Qui dit évaluation du handicap dit, parfois, frustrations. Il arrive régulièrement qu’un sportif se retrouve dans une catégorie qui lui est moins favorable, dans laquelle il aura plus de mal à performer et à atteindre les podiums que dans une autre. Ceux qui s’estiment lésés peuvent toujours déposer un recours et être réexaminés par un autre panel. D’autres, à l’inverse, ont du mal à comprendre pourquoi certains athlètes, qu’ils pensent pourtant moins lourdement handicapés qu’eux, se retrouvent à concourir à leurs côtés. Théo Curin, quadri amputé, avait ainsi décidé d’arrêter la natation en voyant deux nageurs qui avaient des mains arriver dans sa catégorie et écraser la concurrence.

«Etre classificateur, c’est un peu comme être sélectionneur de foot : on a tous une opinion sur les joueurs qu’on mettrait sur le terrain. Evidemment que, parfois, on peut trouver ça injuste. La catégorie qui nous est assignée, ou qui est assignée à quelqu’un d’autre, peut ne pas correspondre à ce que l’on ressent, à ce que l’on voit, explique Sami El Gueddari, directeur technique à la Fédération française handisport. Mais il y a tout un suivi médical derrière, des professionnels qui ont eu accès au dossier de l’athlète. Les procédures s’appuient sur des éléments robustes qui sont constamment revus et améliorés. La classification est là pour être juste, pour garantir l’équité des chances, pour évaluer ce que je peux faire, pas ce que je ne peux pas faire. Par exemple, si vous n’avez pas de handicap, théoriquement rien ne vous empêche de nager comme [Laure ou Florent] Manaudou. Après, tout le monde n’a pas les capacités de Manaudou. Ici, c’est pareil : on peut se dire qu’on est dans une catégorie qui n’est pas la nôtre et abandonner, ou se dire qu’on peut se battre pour progresser et rattraper les meilleurs.»

Peut-on falsifier les tests ?

Quand on évoque la classification des athlètes, un refrain revient toujours : la triche. Paraît-il que certains exagèrent volontairement leur handicap lors des tests, en rajoutent, jouent la comédie pour être inscrits dans une catégorie qui leur est plus favorable. Paraît-il aussi que certaines délégations incitent leurs athlètes à multiplier les exercices physiques avant un test pour être plus fatigués. Les mêmes exemples de triche reviennent en boucle : cette cycliste néerlandaise qui faisait du vélo en fauteuil alors qu’elle était, en vérité, capable de marcher ; ces joueurs de basket espagnols qui s’étaient fait passer pour porteurs d’un handicap mental alors que la majorité d’entre eux n’en avaient pas ; ou encore cette nageuse malvoyante allemande qui n’était finalement pas si malvoyante que ça, et avait même fini par passer son permis de conduire après sa carrière.

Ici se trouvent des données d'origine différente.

(* ===== verification/WireServer.v ===== *)
(** * WireServer: the server side of a wire test (wire_server.c)

    The server receives the arguments and the script of the client, parses them, tells the
    client that it is ready, and then runs the packet events of the script; it waits for the
    client before each block of packet events and reports to it after each.

    The parser of scripts is the class [ScriptParser]; what state_new and the run of packets
    need of the environment is the [server_env]. *)

From S2P Require Import Prelude Headers Packet IpPacket HashMap Socket Script RunState PacketMap RunPacket FuzzHelper SystemCall RunEvents WireConn WireClient.

(** The script that a command line, a path and a text stand for, or none on an error. *)
Class ScriptParser := parse_script : list bytes -> bytes -> bytes -> option (config * list event).

(** [wire_server.c:39-59] struct wire_server: the parsed script and the configuration are in
    the state of the interpreter, which is part of [ws_state] *)
Record wire_server := mk_wire_server {
  ws_conn : wire_conn;
  ws_argv : list bytes;
  ws_script_path : bytes;
  ws_script_buffer : bytes;
  ws_client_ether_addr : bytes;
  ws_state : option sys;
  ws_last_event_type : event_kind;
  ws_num_events : Z
}.

Definition set_ws_conn (v : wire_conn) (w : wire_server) : wire_server :=
  mk_wire_server v (ws_argv w) (ws_script_path w) (ws_script_buffer w) (ws_client_ether_addr w)
    (ws_state w) (ws_last_event_type w) (ws_num_events w).
Definition set_ws_argv (v : list bytes) (w : wire_server) : wire_server :=
  mk_wire_server (ws_conn w) v (ws_script_path w) (ws_script_buffer w) (ws_client_ether_addr w)
    (ws_state w) (ws_last_event_type w) (ws_num_events w).
Definition set_ws_script_path (v : bytes) (w : wire_server) : wire_server :=
  mk_wire_server (ws_conn w) (ws_argv w) v (ws_script_buffer w) (ws_client_ether_addr w)
    (ws_state w) (ws_last_event_type w) (ws_num_events w).
Definition set_ws_script_buffer (v : bytes) (w : wire_server) : wire_server :=
  mk_wire_server (ws_conn w) (ws_argv w) (ws_script_path w) v (ws_client_ether_addr w)
    (ws_state w) (ws_last_event_type w) (ws_num_events w).
Definition set_ws_client_ether_addr (v : bytes) (w : wire_server) : wire_server :=
  mk_wire_server (ws_conn w) (ws_argv w) (ws_script_path w) (ws_script_buffer w) v
    (ws_state w) (ws_last_event_type w) (ws_num_events w).
Definition set_ws_state (v : option sys) (w : wire_server) : wire_server :=
  mk_wire_server (ws_conn w) (ws_argv w) (ws_script_path w) (ws_script_buffer w)
    (ws_client_ether_addr w) v (ws_last_event_type w) (ws_num_events w).
Definition set_ws_event (type : event_kind) (num_events : Z) (w : wire_server) : wire_server :=
  mk_wire_server (ws_conn w) (ws_argv w) (ws_script_path w) (ws_script_buffer w)
    (ws_client_ether_addr w) (ws_state w) type num_events.

#[export] Instance wire_server_HasConn : HasConn wire_server.
Proof.
  refine {| conn_of := ws_conn; set_conn := set_ws_conn |}; [done|by intros []|done].
Defined.

(** [wire_server.c:61-73] wire_server_new *)
Definition wire_server_new (accepted_conn : wire_conn) : wire_server :=
  mk_wire_server accepted_conn [] [] [] (replicate 6 0) None KIND_INVALID 0.

(** ** Arguments *)

(** strdup(3) of what starts at the head of the memory [b]: it must end in it. *)
Fixpoint strdup (b : bytes) : exec bytes :=
  match b with
  | [] => Fault OutOfBounds
  | x :: b' => if x =? 0 then Ok [] else s ← strdup b'; Ok (x :: s)
  end.

(** [wire_server.c:96-99] the loop that counts the arguments *)
Fixpoint count_args (args : bytes) : nat :=
  match args with
  | [] => O
  | b :: args' => if b =? 0 then S (count_args args') else count_args args'
  end.

(** [wire_server.c:110-113] the loop that copies [n] arguments from [pos] on *)
Fixpoint dup_args (n : nat) (buf : bytes) (pos : nat) : exec (list bytes) :=
  match n with
  | O => Ok []
  | S n' =>
      arg ← strdup (drop pos buf);
      rest ← dup_args n' buf (pos + length arg + 1);
      Ok (arg :: rest)
  end.

(** [wire_server.c:88-121] wire_server_unserialize_argv: [buf] is the buffer of the
    connection, whose first [args_len] bytes are the message; the last string copied is
    replaced *)
Definition wire_server_unserialize_argv (buf : option bytes) (args_len : Z) : exec (list bytes) :=
  let argc := S (count_args (take (Z.to_nat args_len) (default [] buf))) in
  buf ← deref buf;
  argv ← dup_args argc buf 0;
  Ok (take (argc - 1) argv ++ [string_bytes "--wire_server"]).

(** ** Messages *)

(** [goto error_done] of the thread, and the returns of its callees: what follows is done
    unless there was an error. *)
Definition and_then (m : prog wire_server status_t) (k : prog wire_server status_t) : prog wire_server status_t :=
  status ← m;
  match status with STATUS_ERR e => mret (STATUS_ERR e) | _ => k end.

Definition bad (text : string) : prog wire_server status_t := mret (STATUS_ERR text).

(** A write of a whole message. *)
Definition server_write (op : Z) (buf : bytes) (error : string) : prog wire_server status_t :=
  ok ← on_conn (wire_conn_write op buf);
  if negb ok then bad error else mret STATUS_OK.

Section Server.
Context `{Malloc, Libc, ScriptParser}.

(** A read of a message that must have the given operation: what to do with its length and
    the buffer. *)
Definition server_read (op : Z) (error : string) (k : Z -> option bytes -> prog wire_server status_t)
    : prog wire_server status_t :=
  r ← on_conn wire_conn_read;
  match r with
  | None => bad ""
  | Some (received, buf_len) =>
      if negb (received =? op) then bad error
      else
        buf ← get (fun w => wc_buf (ws_conn w));
        k buf_len buf
  end.

(** [wire_server.c:124-142] wire_server_receive_args *)
Definition wire_server_receive_args : prog wire_server status_t :=
  server_read WIRE_COMMAND_LINE_ARGS "bad wire client: expected WIRE_COMMAND_LINE_ARGS" (fun buf_len buf =>
    argv ← run_exec (wire_server_unserialize_argv buf buf_len);
    _ ← put (set_ws_argv argv);
    mret STATUS_OK).

(** strndup(3). *)
Definition strndup (buf : option bytes) (n : Z) : bytes := c_string (take (Z.to_nat n) (default [] buf)).

(** [wire_server.c:145-162] wire_server_receive_script_path *)
Definition wire_server_receive_script_path : prog wire_server status_t :=
  server_read WIRE_SCRIPT_PATH "bad wire client: expected WIRE_SCRIPT_PATH" (fun buf_len buf =>
    _ ← put (set_ws_script_path (strndup buf buf_len));
    mret STATUS_OK).

(** [wire_server.c:165-182] wire_server_receive_script *)
Definition wire_server_receive_script : prog wire_server status_t :=
  server_read WIRE_SCRIPT "bad wire client: expected WIRE_SCRIPT" (fun buf_len buf =>
    _ ← put (set_ws_script_buffer (strndup buf buf_len));
    mret STATUS_OK).

(** [wire_server.c:186-208] wire_server_receive_hw_address *)
Definition wire_server_receive_hw_address : prog wire_server status_t :=
  server_read WIRE_HARDWARE_ADDR "bad wire client: expected WIRE_HARDWARE_ADDR" (fun buf_len buf =>
    if negb (buf_len =? 6) then bad "bad wire client: bad hw address length"
    else
      buf ← run_exec (deref buf);
      addr ← run_exec (get_bytes buf 0 6);
      _ ← put (set_ws_client_ether_addr addr);
      mret STATUS_OK).

(** [wire_server.c:211-220] wire_server_send_server_ready *)
Definition wire_server_send_server_ready : prog wire_server status_t :=
  server_write WIRE_SERVER_READY [] "error sending WIRE_SERVER_READY".

(** [wire_server.c:223-243] wire_server_receive_client_starting *)
Definition wire_server_receive_client_starting : prog wire_server status_t :=
  server_read WIRE_CLIENT_STARTING "bad wire client: expected WIRE_CLIENT_STARTING" (fun buf_len _ =>
    if negb (buf_len =? 0) then bad "bad wire client: bad WIRE_CLIENT_STARTING length"
    else mret STATUS_OK).

(** [wire_server.c:246-275] wire_server_receive_packets_start *)
Definition wire_server_receive_packets_start : prog wire_server status_t :=
  server_read WIRE_PACKETS_START "bad wire client: expected WIRE_PACKETS_START" (fun buf_len buf =>
    if negb (buf_len =? 4) then bad "bad wire client: bad WIRE_PACKETS_START length"
    else
      buf ← run_exec (deref buf);
      start ← run_exec (ld32 buf 0);
      num_events ← get ws_num_events;
      if negb (ntohl start =? u32 num_events) then
        bad ("bad client event count; expected " +:+ dec num_events +:+ " but got "
             +:+ dec (s32 (ntohl start)))
      else mret STATUS_OK).

(** [wire_server.c:278-287] wire_server_send_packet_warning *)
Definition wire_server_send_packet_warning (warning : string) : prog wire_server status_t :=
  server_write WIRE_PACKETS_WARN (string_bytes warning) "error sending WIRE_PACKETS_WARN".

(** [wire_server.c:294-302] the message of wire_server_send_packets_done *)
Definition wire_packets_done (result num_events : Z) (error : string) : bytes :=
  le_split 4 (htonl (u32 result)) ++ le_split 4 (htonl (u32 num_events)) ++ string_bytes error ++ [0].

(** [wire_server.c:290-312] wire_server_send_packets_done *)
Definition wire_server_send_packets_done (result : Z) (error : string) : prog wire_server status_t :=
  num_events ← get ws_num_events;
  server_write WIRE_PACKETS_DONE (wire_packets_done result num_events error) "error sending WIRE_PACKETS_DONE".

(** ** Events *)

(** [wire_server.c:315-338] wire_server_next_event *)
Definition wire_server_next_event (event : option event_kind) : prog wire_server status_t :=
  last ← get ws_last_event_type;
  and_then (if is_packet event && negb (bool_decide (last = KIND_PACKET))
            then wire_server_receive_packets_start else mret STATUS_OK) (
  and_then (if negb (is_packet event) && bool_decide (last = KIND_PACKET)
            then wire_server_send_packets_done STATUS_OK_NUMBER "" else mret STATUS_OK) (
  match event with
  | Some type =>
      _ ← put (fun w => set_ws_event type (s32 (ws_num_events w + 1)) w);
      mret STATUS_OK
  | None => mret STATUS_OK
  end)).

(** A function of the interpreter's state. *)
Definition step {A} (f : state -> exec (state * A)) : prog wire_server A := fun w =>
  match ws_state w with
  | None => Stops w (Breaks NullDeref)
  | Some s =>
      match f (sys_state s) with
      | Ok (st, a) => Returns (set_ws_state (Some (set_sys_state st s)) w) a
      | Fault e => Stops w (Breaks e)
      end
  end.

(** [wire_server.c:341-367] wire_server_run_packet_event *)
Definition wire_server_run_packet_event (ei : nat) : prog wire_server status_t :=
  result ← step (fun st => run_packet_event st ei);
  match result with
  | STATUS_ERR error =>
      and_then (wire_server_send_packets_done STATUS_ERR_NUMBER error) (mret (STATUS_ERR error))
  | STATUS_WARN warning =>
      and_then (wire_server_send_packet_warning warning) (mret (STATUS_WARN warning))
  | STATUS_OK => mret STATUS_OK
  end.

(** [wire_server.c:390-426] a turn of the loop of wire_server_run_script; None goes on *)
Definition server_event : prog wire_server (option status_t) :=
  status ← step get_next_event;
  match status with
  | STATUS_ERR error => mret (Some (STATUS_ERR error))
  | _ =>
      current ← step (fun st => Ok (st, st_event st));
      match current with
      | None => mret (Some STATUS_OK)
      | Some ei =>
          e ← step (fun st => e ← event_at st ei; Ok (st, e));
          status ← wire_server_next_event (Some (event_type e));
          match status with
          | STATUS_ERR error => mret (Some (STATUS_ERR error))
          | _ =>
              _ ← step (fun st => st ← adjust_relative_event_times st ei; Ok (st, tt));
              match event_type e with
              | KIND_PACKET =>
                  status ← wire_server_run_packet_event ei;
                  mret (match status with STATUS_ERR error => Some (STATUS_ERR error) | _ => None end)
              | KIND_SYSCALL | KIND_COMMAND | KIND_CODE => mret None
              | KIND_INVALID => halt (Breaks AssertFailed)
              end
          end
      end
  end.

(** [wire_server.c:377-434] wire_server_run_script: a turn for each event and one that ends;
    the result of the last wire_server_next_event is not looked at *)
Definition wire_server_run_script : prog wire_server status_t :=
  now ← step now_usecs;
  _ ← step (fun st => Ok (set_st_live_start_time_usecs now st, tt));
  turns ← step (fun st => Ok (st, S (length (st_events st))));
  status ← iterate turns server_event;
  match status with
  | STATUS_ERR error => mret (STATUS_ERR error)
  | _ => _ ← wire_server_next_event None; mret STATUS_OK
  end.

(** What the server's machine supplies: the run without its script, the port and the readings
    that state_new starts with, the packets that will arrive and the sends that will fail. *)
Record server_env := mk_server_env {
  se_run : sys;
  se_checker : bool;
  se_port : Z;
  se_ports : list Z;
  se_clock : list Z;
  se_received : list (result packet);
  se_send_fails : list bool
}.

(** [run.c:676-703] parse_script_and_set_config, of a text that was received *)
Definition parse_script_and_set_config (w : wire_server) : option (config * list event) :=
  parse_script (ws_argv w) (ws_script_path w) (ws_script_buffer w).

(** [wire_server.c:455-481] wire_server_thread: from the parsed script to the end of the run *)
Definition server_session (env : server_env) : prog wire_server status_t :=
  parsed ← get parse_script_and_set_config;
  match parsed with
  | None => mret (STATUS_ERR "")
  | Some (config, script) =>
      let state := state_new config (se_checker env) script (se_port env) (se_ports env)
                     (se_clock env) (se_received env) (se_send_fails env) in
      _ ← put (set_ws_state (Some (set_sys_state state (se_run env))));
      and_then wire_server_send_server_ready (
      and_then wire_server_receive_client_starting
        wire_server_run_script)
  end.

(** [wire_server.c:437-501] wire_server_thread: its status, which is only printed; the
    interpreter's state is freed when there is one *)
Definition wire_server_thread (env : server_env) : prog wire_server status_t :=
  status ←
    and_then wire_server_receive_args (
    and_then wire_server_receive_script_path (
    and_then wire_server_receive_script (
    and_then wire_server_receive_hw_address (
    server_session env))));
  s ← get ws_state;
  match s with
  | None => mret status
  | Some s =>
      s ← run_exec (state_free s);
      _ ← put (set_ws_state (Some s));
      mret status
  end.

End Server.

Pour Sami El Gueddari, ces rares situations appartiennent aujourd’hui au passé : «Dans les années 80, 90, et au début des années 2000, c’était différent, le monde paralympique était moins structuré et plus amateur. Mais aujourd’hui, cette triche relève plus de la légende qu’on raconte en tribunes. Les tests sont ultra-poussés, on continue de regarder l’athlète en compétition pour s’assurer que ses performances correspondent à ce que l’on a vu pendant l’examen et, s’il y a un doute, on peut toujours revoir l’athlète.» Claire Delpouve confirme : «Tricher, il y en a probablement qui essayent, mais ça n’a aucun intérêt. En tennis de table, on va utiliser des capteurs de puissance pour évaluer la force de frappe et la fatigabilité, en athlétisme ou en natation on va comparer les temps entre l’examen et la compétition… Les tricheurs finissent par se faire prendre.»